[Work instruction]: Transcribe the stretch of entries below from the line with "jitterRatio : option num" through the line with "let maxMs := default", exactly and with both ends included; leave out all other lines.

[Records to process]:
Definition ROUTE_EVENTS_SSE_URL : jsstr := js "/api/v1/route-events".
Definition RECONNECT_BASE_MS : num := num_of_Z 1000.
Definition RECONNECT_MAX_MS : num := num_of_Z 30000.
Definition RECONNECT_JITTER_RATIO : num := ndiv (num_of_Z 25) (num_of_Z 100).
Definition SSE_SNAPSHOT_STALE_MS : num := num_of_Z 10000.

(** ** The reconnect delay *)

Record delay_options := {
  baseMs : option num;
  maxMs : option num;
  jitterRatio : option num
}.

Definition no_delay_options : delay_options :=
  {| baseMs := None; maxMs := None; jitterRatio := None |}.

(** [2 ** n] for a natural number: beyond 1023 it is infinite. *)
Definition pow2 (n : Z) : num :=
  if 1024 <=? n then S754_infinity false else num_of_Z (2 ^ n).

(** [random] is the value that the call of [options.random] returns. *)
Definition reconnectDelayMs (attempt : Z) (options : delay_options) (random : num) : num :=
  let baseMs := default RECONNECT_BASE_MS (baseMs options) in
  let maxMs := default RECONNECT_MAX_MS (maxMs options) in
  let jitterRatio := default RECONNECT_JITTER_RATIO (jitterRatio options) in
  let capped := nmin maxMs (nmul baseMs (pow2 (Z.max 0 attempt))) in
  let jitter := nadd (num_of_Z 1) (nmul random jitterRatio) in
  nmin maxMs (nround (nmul capped jitter)).

(** ** The frame parser *)

Record sse_parser := {
  buffer : jsstr;
  eventName : jsstr;
  dataLines : list jsstr;
  pending : list SseFrame
}.

Definition createSseFrameParser : sse_parser :=
  {| buffer := []; eventName := js "message"; dataLines := []; pending := [] |}.

Definition takeLine (p : sse_parser) (line : jsstr) : sse_parser :=
  if line === [] then
    {| buffer := buffer p; eventName := js "message"; dataLines := [];
       pending := if (0 <? length (dataLines p))%nat
                  then pending p ++ [{| event := eventName p; data := join [NL] (dataLines p) |}]
                  else pending p |}
  else if starts_with (js ":") line then p
  else
    let colon := index_of (js ":") line in
    let field := match colon with None => line | Some i => take i line end in
    let value := match colon with None => [] | Some i => drop (i + 1) line end in
    let value := if starts_with (js " ") value then drop 1 value else value in
    if field === js "event" then
      {| buffer := buffer p; eventName := value; dataLines := dataLines p; pending := pending p |}
    else if field === js "data" then
      {| buffer := buffer p; eventName := eventName p; dataLines := dataLines p ++ [value];
         pending := pending p |}
    else p.

(** [line.replace(/\r$/, '')] *)
Definition strip_cr (line : jsstr) : jsstr :=
  if ends_with [CR] line then take (length line - 1) line else line.

Definition set_buffer (b : jsstr) (p : sse_parser) : sse_parser :=
  {| buffer := b; eventName := eventName p; dataLines := dataLines p; pending := pending p |}.

(** The loop over the complete lines of the buffer. *)
Fixpoint feed_loop (fuel : nat) (p : sse_parser) : option sse_parser :=
  match fuel with
  | O => None
  | S fuel' =>
      match index_of [NL] (buffer p) with
      | None => Some p
      | Some idx =>
          let line := strip_cr (take idx (buffer p)) in
          feed_loop fuel' (takeLine (set_buffer (drop (idx + 1) (buffer p)) p) line)
      end
  end.

(** [pending.splice(0, pending.length)] *)
Definition splice_pending (p : sse_parser) : list SseFrame * sse_parser :=
  (pending p, {| buffer := buffer p; eventName := eventName p; dataLines := dataLines p;
                 pending := [] |}).

Definition feed (p : sse_parser) (chunk : jsstr) : option (list SseFrame * sse_parser) :=
  let p := set_buffer (buffer p ++ chunk) p in
  splice_pending <$> feed_loop (S (length (buffer p))) p.

Definition flush (p : sse_parser) : list SseFrame * sse_parser :=
  let p := if buffer p !== [] then takeLine (set_buffer [] p) (strip_cr (buffer p)) else p in
  let p :=
    if (0 <? length (dataLines p))%nat then
      {| buffer := buffer p; eventName := js "message"; dataLines := [];
         pending := pending p ++ [{| event := eventName p; data := join [NL] (dataLines p) |}] |}
    else p in
  splice_pending p.

(** ** [route-state] frames *)

Definition isLaneHealthSnapshot (v : jsval) : bool :=
  match v with
  | JNull => false
  | _ => is_typeof_object v && is_string (prop v (js "lane")) && is_array (prop v (js "members"))
  end.

Definition parseRouteStateFrame (frame : SseFrame) : option RouteStateFrame :=
  if event frame !== js "route-state" then None
  else
    match json_parse (data frame) with
    | None => None
    | Some raw =>
        if negb (is_typeof_object raw) || strict_eq raw JNull then None
        else
          match prop raw (js "ts"), prop raw (js "lanes") with
          | JStr t, JArr ls =>
              let kept := List.filter isLaneHealthSnapshot ls in
              if (length kept =? length ls)%nat then Some {| ts := t; lanes := kept |} else None
          | _, _ => None
          end
    end.

(** ** Merging the two sources *)

(** [map.set(k, v)]: a known key keeps its place. *)
Definition map_set {A} (m : list (jsstr * A)) (k : jsstr) (v : A) : list (jsstr * A) :=
  if has_key m k then replace_field m k v else m ++ [(k, v)].

(** [lane.lane], a string by the type of the interface. *)
Definition lane_name (snapshot : jsval) : jsstr :=
  match prop snapshot (js "lane") with JStr s => s | _ => [] end.

Record lane_sources := {
  sseLanes : option (list jsval);
  sseReceivedAt : option num;
  sseConnected : bool;
  pollLanes : option (list jsval);
  now : num;
  staleMs : option num
}.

[Problem solution]:
  jitterRatio : option num
}.

Definition no_delay_options : delay_options :=
  {| baseMs := None; maxMs := None; jitterRatio := None |}.

(** [2 ** n] for a natural number: beyond 1023 it is infinite. *)
Definition pow2 (n : Z) : num :=
  if 1024 <=? n then S754_infinity false else num_of_Z (2 ^ n).

(** [random] is the value that the call of [options.random] returns. *)
Definition reconnectDelayMs (attempt : Z) (options : delay_options) (random : num) : num :=
  let baseMs := default RECONNECT_BASE_MS (baseMs options) in
  let maxMs := default RECONNECT_MAX_MS (maxMs options) in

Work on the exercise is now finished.